Let us finally return to the initial point. If Darwinism does not explain human morality, it does explain the morality of humans who believe in Darwinism. Since man is not expected to act like an animal different from the rest, then it is accepted, for example, that males copulate with as many females as they can, and that females copulate with any male who has resources. There is even a science of "evolutionary psychology" that is very effective in explaining cads and sluts, but of dubious success in explaining decent men and women. A billionaire believes that the right thing to do is to impregnate as many women as possible, preferably through in vitro fertilization with selected embryos, in order to gift humanity with his wonderful DNA.

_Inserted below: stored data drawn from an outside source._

Lemma upsert_wanted capacity happenings r subscription :
  keyed_registry r → sr_capacity r = capacity → wanted capacity happenings (sr_by_id r) →
  let r' := fst (registry_upsert subscription r) in
  sr_capacity r' = capacity ∧ wanted capacity (happenings ++ [RegistryUpsert subscription]) (sr_by_id r').
Proof.
  intros [Hid Ho Hw] <- H. unfold registry_upsert. destruct (_ && _) eqn:Hfull.
  { apply andb_true_iff in Hfull as [?%bool_decide_eq_true ?%Z.leb_le]. split; [done|]. apply wanted_refused; auto. }
  assert (is_Some (sr_by_id r !! ds_id subscription) ∨ Z.of_nat (size (sr_by_id r)) < sr_capacity r) as Hroom.
  { destruct (sr_by_id r !! ds_id subscription) eqn:Hp; [left; by eexists|right].
    rewrite bool_decide_eq_true_2 in Hfull by done. simpl in Hfull. lia. }
  destruct (k ← ds_acknowledgement subscription; _) as [k|] eqn:Hdup; simpl.
  - split; [done|]. apply wanted_refused; [done|right].
    destruct (ds_acknowledgement subscription) as [k0|] eqn:Hk; [|done]. simpl in Hdup.
    destruct (sr_ack_owner r !! k0) as [owner|] eqn:Hown; [|done]. simpl in Hdup. case_bool_decide; [|done].
    destruct (Hw _ _ Hown) as (other & Hother & Hkey). by exists owner, other, k0.
  - split; [done|]. apply wanted_put; [done..|]. intros (id & other & k & Hother & Hne & Hk1 & Hk2).
    rewrite Hk2 in Hdup. simpl in Hdup. rewrite (Ho _ _ _ Hother Hk1) in Hdup. simpl in Hdup. by rewrite bool_decide_eq_true_2 in Hdup.
Qed.

(** The registry of the loop holds what is wanted. *)
Lemma supervise_wanted capacity accepts happenings :
  let r := sn_registry (supervise self capacity accepts happenings) in
  keyed_registry r ∧ sr_capacity r = capacity ∧ wanted capacity happenings (sr_by_id r).
Proof.
  split; [apply supervise_supervised|]. induction happenings as [|h happenings [IHc IHw]] using rev_ind.
  { split; [done|constructor]. }
  pose proof (supervise_supervised capacity accepts happenings) as [Hk _]. revert Hk IHc IHw. unfold supervise.
  rewrite fold_left_app. simpl. rewrite ws_step_registry. generalize (fold_left (ws_step self) happenings).
  intros run Hk IHc IHw. destruct h as [| | | | | |sub|id]; try (split; [done|by apply wanted_same]).
  - by apply upsert_wanted.
  - split; [done|by apply wanted_out].
Qed.

(** An event that was sent: what follows starts from the same loop. *)
Lemma emitting_receiving event next s c desired tracker :
  sn_phase (emitting event next s) = Receiving c desired tracker →
  ∃ s1, emitting event next s = next s1 ∧ sn_registry s1 = sn_registry s ∧ sn_sent s1 = sn_sent s ∧
    sn_generation s1 = sn_generation s ∧ sn_phase s1 = sn_phase s.
Proof. unfold emitting, ws_emit. destruct (sn_accepts s) as [[|n]|]; [done|by eexists..]. Qed.

Lemma lost_not_receiving connection error id s c desired tracker :
  sn_phase (connection_lost self connection error id s) ≠ Receiving c desired tracker.
Proof.
  unfold connection_lost. intros H. pose proof H as (s1 & Hs & _)%emitting_receiving. rewrite Hs in H.
  unfold wait_before_reconnect in H. destruct (_ <=? _); [done|].
  pose proof H as (s2 & Hs2 & _)%emitting_receiving. by rewrite Hs2 in H.
Qed.

Lemma ready_receiving c0 c0' desired0 tracker0 s c desired tracker :
  sn_phase (subscriptions_ready c0 (put_phase (Receiving c0' desired0 tracker0)) s) = Receiving c desired tracker →
  c = c0' ∧ desired = desired0 ∧ sn_sent (subscriptions_ready c0 (put_phase (Receiving c0' desired0 tracker0)) s) = sn_sent s
  ∧ sn_generation (subscriptions_ready c0 (put_phase (Receiving c0' desired0 tracker0)) s) = sn_generation s.
Proof.
  unfold subscriptions_ready. intros H. pose proof H as (s1 & Hs & _ & Hsent & Hg & _)%emitting_receiving.
  rewrite Hs in *. simpl in *. by simplify_eq.
Qed.

Lemma opened_receiving id fault s c desired tracker :
  sn_phase (connection_opened self id fault s) = Receiving c desired tracker →
  c = {| cn_connection_id := id; cn_generation := saturating_add U64 (sn_generation s) 1 |} ∧
  desired = registry_snapshot (sn_registry s) ∧
  sn_sent (connection_opened self id fault s) = sn_sent s ++ ((λ d, (c, ds_request d)) <$> desired) ∧
  sn_generation (connection_opened self id fault s) = cn_generation c.
Proof.
  unfold connection_opened. intros H. pose proof H as (s1 & Hs & Hr & Hsent & Hg & _)%emitting_receiving. rewrite Hs in *.
  cbn [put_generation sn_registry sn_sent sn_generation] in *.
  destruct (f ← fault; _) as [error|] eqn:Hf; [by apply lost_not_receiving in H|].
  assert ((match fault with Some f => take f.1 (registry_snapshot (sn_registry s)) | None => registry_snapshot (sn_registry s) end)
          = registry_snapshot (sn_registry s)) as Hall.
  { destruct fault as [[n error]|]; [|done]. simpl in *. case_bool_decide; [done|]. apply take_ge. lia. }
  rewrite Hall in *. destruct (tracker_complete _).
  - apply ready_receiving in H as (-> & -> & Hs1 & Hg1). rewrite Hs1, Hg1. simpl. by rewrite Hsent, Hg.
  - simpl in *. simplify_eq. by rewrite Hsent, Hg.
Qed.

Lemma pass_receiving c0 message desired0 tracker0 s c desired tracker :
  let s' := emitting (MessageReceived c0 message) (put_phase (Receiving c0 desired0 tracker0)) s in
  sn_phase s' = Receiving c desired tracker →
  c = c0 ∧ desired = desired0 ∧ sn_sent s' = sn_sent s ∧ sn_generation s' = sn_generation s.
Proof.
  intros s' H. pose proof H as (s1 & Hs & _ & Hsent & Hg & _)%emitting_receiving. subst s'. rewrite Hs in *.
  simpl in *. by simplify_eq.
Qed.

Lemma message_receiving c0 desired0 tracker0 message s c desired tracker :
  let s' := message_received self c0 desired0 tracker0 message s in
  sn_phase s' = Receiving c desired tracker →
  c = c0 ∧ desired = desired0 ∧ sn_sent s' = sn_sent s ∧ sn_generation s' = sn_generation s.
Proof.
  intros s'. subst s'. unfold message_received.
  destruct (observe_checked tracker0 message) as [[after observed]|error]; [|by intros ?%lost_not_receiving].
  generalize (length (remaining after)). intros n. revert s.
  induction observed as [|k observed IH]; intros s; simpl.
  - destruct (_ && _); [|apply pass_receiving]. unfold subscriptions_ready. intros H.
    pose proof H as (s1 & Hs & _ & Hsent & Hg & _)%emitting_receiving. rewrite Hs in *.
    apply pass_receiving in H. simpl in *. by rewrite <-Hsent, <-Hg.
  - intros H. pose proof H as (s1 & Hs & _ & Hsent & Hg & _)%emitting_receiving. rewrite Hs in *. rewrite <-Hsent, <-Hg.
    by apply IH.
Qed.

Since human life is a material phenomenon, all of his agonies become pathologies. The man, a clump of cells, then goes to the psychiatrist to resolve them, and the psychiatrist will prescribe medications that supposedly correct the chemical imbalances that caused the agony. And since health is nothing more than the norm, it is no wonder that people want to build identities on top of illnesses (autism, ADHD...). Because illness, the deviation from the norm, is the possible difference and the possible freedom.